+++ Records for processing +++

(* ===== verification/Calendar.v ===== *)
(** * The calendar and ISO texts

    Facts of [PyTime]: the civil date of a day and back, the digits of a padded number, that
    [fromisoformat] reads what [isoformat] writes, and that the texts of times with one
    offset are in the order of the times. *)
From Stdlib Require Import DecimalPos DecimalZ DecimalString.
From S2P Require Export PyTime.
Local Open Scope Z_scope.
(* ===== verification/PyValue.v ===== *)
(** * Dynamic Python values

    [float] is IEEE binary64 computed with the Standard Library's [SpecFloat]
    (integer mantissas, so everything evaluates); [pyval] is the JSON-like universe
    of the program's [Any]. A [dict] keeps its insertion order. *)
From S2P Require Export PyTime.
From Stdlib Require Import DecimalString DecimalZ DecimalPos DecimalN.
From Stdlib Require Export SpecFloat.
Local Open Scope Z_scope.

(** ** Floats *)

Abbreviation float := spec_float.
Definition fprec : Z := 53.
Definition femax : Z := 1024.
Definition fl_of_Z (z : Z) : float := binary_normalize fprec femax z 0 false.
Definition fl_add : float → float → float := SFadd fprec femax.
Definition fl_sub : float → float → float := SFsub fprec femax.
Definition fl_mul : float → float → float := SFmul fprec femax.
Definition fl_div : float → float → float := SFdiv fprec femax.
Definition fl_lt (a b : float) : bool := SFltb a b.
Definition fl_le (a b : float) : bool := SFleb a b.
Definition fl_eqb (a b : float) : bool := SFeqb a b.

#[export] Instance float_eq_dec : EqDecision float.
Proof. solve_decision. Defined.

(** The double nearest to [num / den], ties to even; [den] is positive. *)
Definition fl_of_ratio (neg : bool) (num den : Z) : float :=
  if num =? 0 then S754_zero neg
  else let '(q, e, l) := SFdiv_core_binary fprec femax num 0 den 0 in
       binary_round_aux fprec femax neg q e l.
(** The double a decimal literal [m * 10^e] denotes. *)
Definition fl_of_decimal (neg : bool) (m e : Z) : float :=
  if 0 <=? e then fl_of_ratio neg (m * 10 ^ e) 1 else fl_of_ratio neg m (10 ^ (- e)).

(** A finite non-zero double as an exact positive ratio. *)
Definition ratio_of (m : positive) (e : Z) : Z * Z :=
  if 0 <=? e then (Z.pos m * 2 ^ e, 1) else (Z.pos m, 2 ^ (- e)).

(** *** [repr]: the shortest decimal that reads back as the same double *)

Definition cmp_pow10 (num den k : Z) : bool := (* num / den < 10^k *)
  if 0 <=? k then num <? den * 10 ^ k else num * 10 ^ (- k) <? den.
Fixpoint fix_exp10 (fuel : nat) (num den k : Z) : Z :=
  match fuel with
  | O => k
  | S fuel' => if cmp_pow10 num den k then fix_exp10 fuel' num den (k - 1)
               else if cmp_pow10 num den (k + 1) then k else fix_exp10 fuel' num den (k + 1)
  end.
(** [floor (log10 (num / den))]: an estimate from the binary logarithm, adjusted. *)
Definition exp10_of (num den : Z) : Z :=
  fix_exp10 5 num den ((Z.log2 num - Z.log2 den) * 30103 / 100000).
(** Nearest integer to [num / den], ties to even. *)
Definition round_ratio (num den : Z) : Z :=
  let q := num / den in
  let r := num mod den in
  if (2 * r <? den) then q else if (den <? 2 * r) then q + 1 else if Z.even q then q else q + 1.
Definition digits_of (num den k n : Z) : Z :=
  let s := n - 1 - k in
  if 0 <=? s then round_ratio (num * 10 ^ s) den else round_ratio num (den * 10 ^ (- s)).
Fixpoint shortest (fuel : nat) (m : positive) (e num den k n : Z) : Z * Z :=
  let d := digits_of num den k n in
  match fuel with
  | O => (d, k - n + 1)
  | S fuel' =>
      if decide (fl_of_decimal false d (k - n + 1) = S754_finite false m e) then (d, k - n + 1)
      else shortest fuel' m e num den k (n + 1)
  end.

Fixpoint rstrip_zeros (s : string) : string :=
  match s with
  | EmptyString => ""
  | String c s' =>
      match rstrip_zeros s' with
      | EmptyString => if Ascii.eqb c "0" then "" else String c ""
      | r => String c r
      end
  end.
Definition zeros (n : Z) : string := Nat.iter (Z.to_nat n) (λ t, "0" +:+ t) "".

(** Python switches to the exponent form outside [1e-4, 1e16). *)
Definition fl_format (d e : Z) : string :=
  let ds := str_of_Z d in
  let len := Z.of_nat (String.length ds) in
  let point := len + e in
  if (-4 <? point) && (point <=? 16) then
    if point <=? 0 then "0." +:+ zeros (- point) +:+ rstrip_zeros ds
    else
      let ip := if len <=? point then ds +:+ zeros (point - len) else str_take (Z.to_nat point) ds in
      let fp := rstrip_zeros (str_drop (Z.to_nat point) ds) in
      ip +:+ "." +:+ str_or fp "0"
  else
    let x := point - 1 in
    let fp := rstrip_zeros (str_drop 1 ds) in
    str_take 1 ds +:+ (if nonempty fp then "." +:+ fp else "")
    +:+ "e" +:+ (if x <? 0 then "-" else "+") +:+ pad 2 (Z.abs x).

Definition fl_repr (f : float) : string :=
  match f with
  | S754_zero s => if s then "-0.0" else "0.0"
  | S754_infinity s => if s then "-inf" else "inf"
  | S754_nan => "nan"
  | S754_finite s m e =>
      let '(num, den) := ratio_of m e in
      let '(d, x) := shortest 17 m e num den (exp10_of num den) 1 in
      (if s then "-" else "") +:+ fl_format d x
  end.

(** *** Fixed-point formatting and rounding

    [f"{x:.nf}"] and [round(x, n)] both round the exact value of the double, ties to even. *)

Definition fl_scaled (n : Z) (m : positive) (e : Z) : Z :=
  let '(num, den) := ratio_of m e in round_ratio (num * 10 ^ n) den.
Definition fl_fixed (n : Z) (f : float) : string :=
  let show (s : bool) (d : Z) :=
    (if s then "-" else "") +:+ str_of_Z (d / 10 ^ n) +:+ "." +:+ pad (Z.to_nat n) (d mod 10 ^ n) in
  match f with
  | S754_zero s => show s 0
  | S754_finite s m e => show s (fl_scaled n m e)
  | S754_infinity s => if s then "-inf" else "inf"
  | S754_nan => "nan"
  end.
Definition fl_round (n : Z) (f : float) : float :=
  match f with
  | S754_finite s m e => fl_of_decimal s (fl_scaled n m e) (- n)
  | _ => f
  end.
Example fl_fixed_ex : fl_fixed 3 (fl_of_decimal false 12345 (-4)) = "1.234"
  ∧ fl_fixed 3 (fl_of_Z 5) = "5.000" ∧ fl_round 2 (fl_of_decimal false 2675 (-3)) = fl_of_decimal false 267 (-2).
Proof. vm_compute. auto. Qed.

(** *** [float(text)] and [int(text)] *)

Definition digit_val (c : ascii) : Z := Z.of_N (code c) - 48.
(** Leading digits (an underscore may stand between two of them): their value, how
    many there were, and the rest. *)
Fixpoint take_digits (s : string) (acc : Z) (n : nat) : Z * nat * string :=
  match s with
  | String c s' =>
      if is_digit c then take_digits s' (10 * acc + digit_val c) (S n)
      else match s' with
           | String c' s'' =>
               if (code c =? 95)%N && is_digit c' && (0 <? n)%nat
               then take_digits s'' (10 * acc + digit_val c') (S n) else (acc, n, s)
           | EmptyString => (acc, n, s)
           end
  | EmptyString => (acc, n, s)
  end.
Definition take_sign (s : string) : bool * string :=
  match s with
  | String c s' => if (code c =? 45)%N then (true, s')
                   else if (code c =? 43)%N then (false, s') else (false, s)
  | EmptyString => (false, s)
  end.

Definition int_of_str (s : string) : option Z :=
  let '(neg, s1) := take_sign (strip s) in
  match take_digits s1 0 0 with
  | (v, S _, EmptyString) => Some (if neg then - v else v)
  | _ => None
  end.

Definition exponent_part (s : string) : option Z :=
  match s with
  | EmptyString => Some 0
  | String c s' =>
      if (code (lower_char c) =? 101)%N then
        let '(neg, s1) := take_sign s' in
        match take_digits s1 0 0 with
        | (v, S _, EmptyString) => Some (if neg then - v else v)
        | _ => None
        end
      else None
  end.

Definition fl_of_str (s : string) : option float :=
  let '(neg, s1) := take_sign (strip s) in
  let w := lower s1 in
  if mem w ["inf"; "infinity"] then Some (S754_infinity neg)
  else if (w =? "nan")%string then Some S754_nan
  else
    let '(ip, ni, s2) := take_digits s1 0 0 in
    let '(m, nf, s3) :=
      match s2 with
      | String c s' => if (code c =? 46)%N then take_digits s' ip 0 else (ip, 0%nat, s2)
      | EmptyString => (ip, 0%nat, s2)
      end in
    if (ni + nf =? 0)%nat then None
    else x ← exponent_part s3; Some (fl_of_decimal neg m (x - Z.of_nat nf)).

Example repr_ex : map fl_repr [fl_of_decimal false 95 (-2); fl_of_decimal false 1 22;
    fl_of_decimal true 125 (-7); fl_of_Z 40; fl_add (fl_of_decimal false 1 (-1)) (fl_of_decimal false 2 (-1))]
  = ["0.95"; "1e+22"; "-1.25e-05"; "40.0"; "0.30000000000000004"].
Proof. vm_compute. reflexivity. Qed.
Example fl_of_str_ex : fl_repr <$> fl_of_str " -12.50e1 " = Some "-125.0".
Proof. vm_compute. reflexivity. Qed.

+++

Lines with "exact": find them in the data and copy each one.

**Result**
(** A finite non-zero double as an exact positive ratio. *)
    [f"{x:.nf}"] and [round(x, n)] both round the exact value of the double, ties to even. *)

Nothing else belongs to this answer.